# What you have to do:
Searching the material below, find each line that includes the word "refuses", and copy it.

+++ Data for analysis

(** The blocks are written, then the inode. *)
Lemma iappend_run s F k t data l : built s F -> F !! k = Some (t, data) -> l <> [] -> bytes l ->
  Z.of_nat (length data + length l) <= MAXFILE * BSIZE ->
  freeblock s + need (Z.of_nat (length data + length l)) - need (Z.of_nat (length data)) <= FSSIZE ->
  exists s1 din s2, iappend refuses (inum_of k) l s = Ok (tt, s2) /\
    appended s (dnode sb (virt s) (inum_of k)) s1 din (Z.of_nat (length data)) l /\
    inode_set s1 (inum_of k) (with_size (Z.of_nat (length data + length l)) din) s2.
Proof.
  intros U Hf Hne Hl Hle Hroom. pose proof (u_file _ _ U k _ Hf) as Hm. simpl in Hm. pose proof (u_sectors _ _ U) as Hs.
  pose proof (inum_range F k (u_max _ _ U) (lookup_lt_Some _ _ _ Hf)) as Hr. set (n := inum_of k) in *. set (i := dnode sb (virt s) n) in *.
  unfold iappend. rewrite (bind_Ok _ _ _ _ _ (rinode_ok s n Hs ltac:(lia))). fold i. pose proof (m_size _ _ _ _ Hm) as Hsz. fold i in Hsz.
  assert (Hu : forall z, 0 <= z <= MAXFILE * BSIZE -> xint z = z).
  { intros z Hz. apply xint_id. change (MAXFILE * BSIZE) with 71680 in Hz. unfold u32_range. lia. }
  rewrite Hsz, Hu by lia.
  destruct (iappend_loop_ok refuses Haccept (S (length l)) s i (Z.of_nat (length data)) l) as (s1 & din & H1 & A); try done; try lia.
  - apply (m_file _ _ _ _ Hm).
  - apply (m_exact _ _ _ _ Hm).
  - by replace (Z.of_nat (length data) + Z.of_nat (length l)) with (Z.of_nat (length data + length l)) by lia.
  - rewrite (bind_Ok _ _ _ _ _ H1). replace (Z.of_nat (length data) + Z.of_nat (length l)) with (Z.of_nat (length data + length l)) by lia.
    rewrite Hu by lia. pose proof (ap_written _ _ _ _ _ _ A) as W. pose proof (w_meta _ _ _ _ _ _ _ W) as Hmeta.
    set (i2 := with_size (Z.of_nat (length data + length l)) din).
    assert (Hf2 : file_ok sb (virt s1) i2).
    { apply (written_file sb (virt s) i _ _ (Z.of_nat (length data)) l); [apply (m_file _ _ _ _ Hm)|done|lia|lia|]. rewrite Hsz. lia. }
    assert (Hok : inode_ok i2).
    { destruct (m_dev _ _ _ _ Hm) as [Hd1 Hd2]. pose proof (m_type _ _ _ _ Hm) as Hd3. pose proof (m_nlink _ _ _ _ Hm) as Hd4.
      fold i in Hd1, Hd2, Hd3, Hd4.
      apply (file_inode_ok sb (virt s1)); [apply (w_alloc _ _ _ _ _ _ _ W)|done|..]; unfold i2; rewrite Hmeta; simpl; fold i.
      - change (i16_range (i_type i)). rewrite Hd3. apply (m_range _ _ _ _ Hm).
      - change (i16_range (i_major i)). by rewrite Hd1.
      - change (i16_range (i_minor i)). by rewrite Hd2.
      - change (i16_range (i_nlink i)). by rewrite Hd4. }
    destruct (winode_ok s1 n i2 (ap_sectors _ _ _ _ _ _ A) ltac:(lia) Hok) as (s2 & H2 & I).
    { unfold i2. rewrite Hmeta. done. }
    exists s1, din, s2. done.
Qed.
(** A file and its blocks when only an inode is written. *)
Lemma set_frame s1 n i s2 j x : inode_set s1 n i s2 -> sectors s1 -> file_ok sb (virt s1) j -> owns (virt s1) j x -> virt s2 !! x = virt s1 !! x.
Proof.
  intros I Hs Hj Hx. pose proof (used_below s1 j x Hs Hj Hx). pose proof bmap_pos. apply (is_else _ _ _ _ I). lia.
Qed.
(** * mcp-cps-data: the query guard, the relational executor, the semantic
      search executor and the tool dispatcher of [server.py]

    The development follows [src/mcp_cps_data/server.py].  Python values are
    embedded as follows.

    - A Python [str], a sequence of code points, is the [string] that
      holds its UTF-8 encoding ([PyStr.encode]; a surrogate is encoded like
      any code point of its size).  [strip], [upper], [casefold] and
      [title] work on the code points ([PyStr.decode]), with the character
      tables of CPython 3.11 (Unicode 14).
    - An exception is a value of [exn], which has the instances of
      [Exception] the server can meet and those that derive from
      [BaseException] only; a call returns a [result], a value or a raised
      exception.
    - Effects (connections to the SQLite file, calls to the embedding model
      and to the vector table, log records) are threaded through a [World]
      by a state-and-error monad [M].
    - The answers of the SQLite file, of the embedding model, of the vector
      table and of the reranking model are oracles carried by records
      ([Sqlite3], [lancedb.Table], [lancedb.Reranker],
      [SqliteLanceDB.Embedder]); relevance scores and vector distances are
      integers that order the floating-point numbers of the libraries. *)

From Stdlib Require Import List String Ascii Bool Arith ZArith NArith Lia.
From Stdlib Require Import Sorting.Permutation Sorting.Sorted.
From Stdlib Require Import DecimalString.
Import ListNotations.
Local Open Scope string_scope.
Local Open Scope list_scope.
Local Open Scope nat_scope.

(** String concatenation, Python's [+] on [str] and the joints of an
    f-string. *)
Infix "+++" := String.append (at level 60, right associativity).

(* ================================================================== *)
(** ** Bytes read as ASCII *)

Module Ascii7.

Definition code (c : ascii) : nat := nat_of_ascii c.

Definition is_lower (c : ascii) : bool :=
  let n := code c in (97 <=? n) && (n <=? 122).

Definition is_upper (c : ascii) : bool :=
  let n := code c in (65 <=? n) && (n <=? 90).

(** C's [tolower] in the "C" locale, [Py_TOLOWER]. *)
Definition lower_char (c : ascii) : ascii :=
  if is_upper c then ascii_of_nat (code c + 32) else c.

Fixpoint lower (s : string) : string :=
  match s with
  | EmptyString => EmptyString
  | String c s' => String (lower_char c) (lower s')
  end.

(** Every byte is below 128: [PyUnicode_IS_ASCII]. *)
Fixpoint is_ascii (s : string) : bool :=
  match s with
  | EmptyString => true
  | String c s' => (code c <? 128) && is_ascii s'
  end.

End Ascii7.

(* ================================================================== *)
(** ** The character tables *)

Module Unicode.

(** The character data of CPython 3.11 (Unicode 14.0.0), as ranges of code
    points and as tables from a code point to the code points it maps to.
    The tables list the code points from 128 on; below, the mappings are
    those of the ASCII letters. *)

(** The code points for which [str.isspace] holds. *)
Definition space_ranges : list (N * N) :=
  [(9, 13); (28, 32); (133, 133); (160, 160); (5760, 5760); (8192, 8202);
   (8232, 8233); (8239, 8239); (8287, 8287); (12288, 12288)]%N.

++++++

# Final answer:
  exists s1 din s2, iappend refuses (inum_of k) l s = Ok (tt, s2) /\
  destruct (iappend_loop_ok refuses Haccept (S (length l)) s i (Z.of_nat (length data)) l) as (s1 & din & H1 & A); try done; try lia.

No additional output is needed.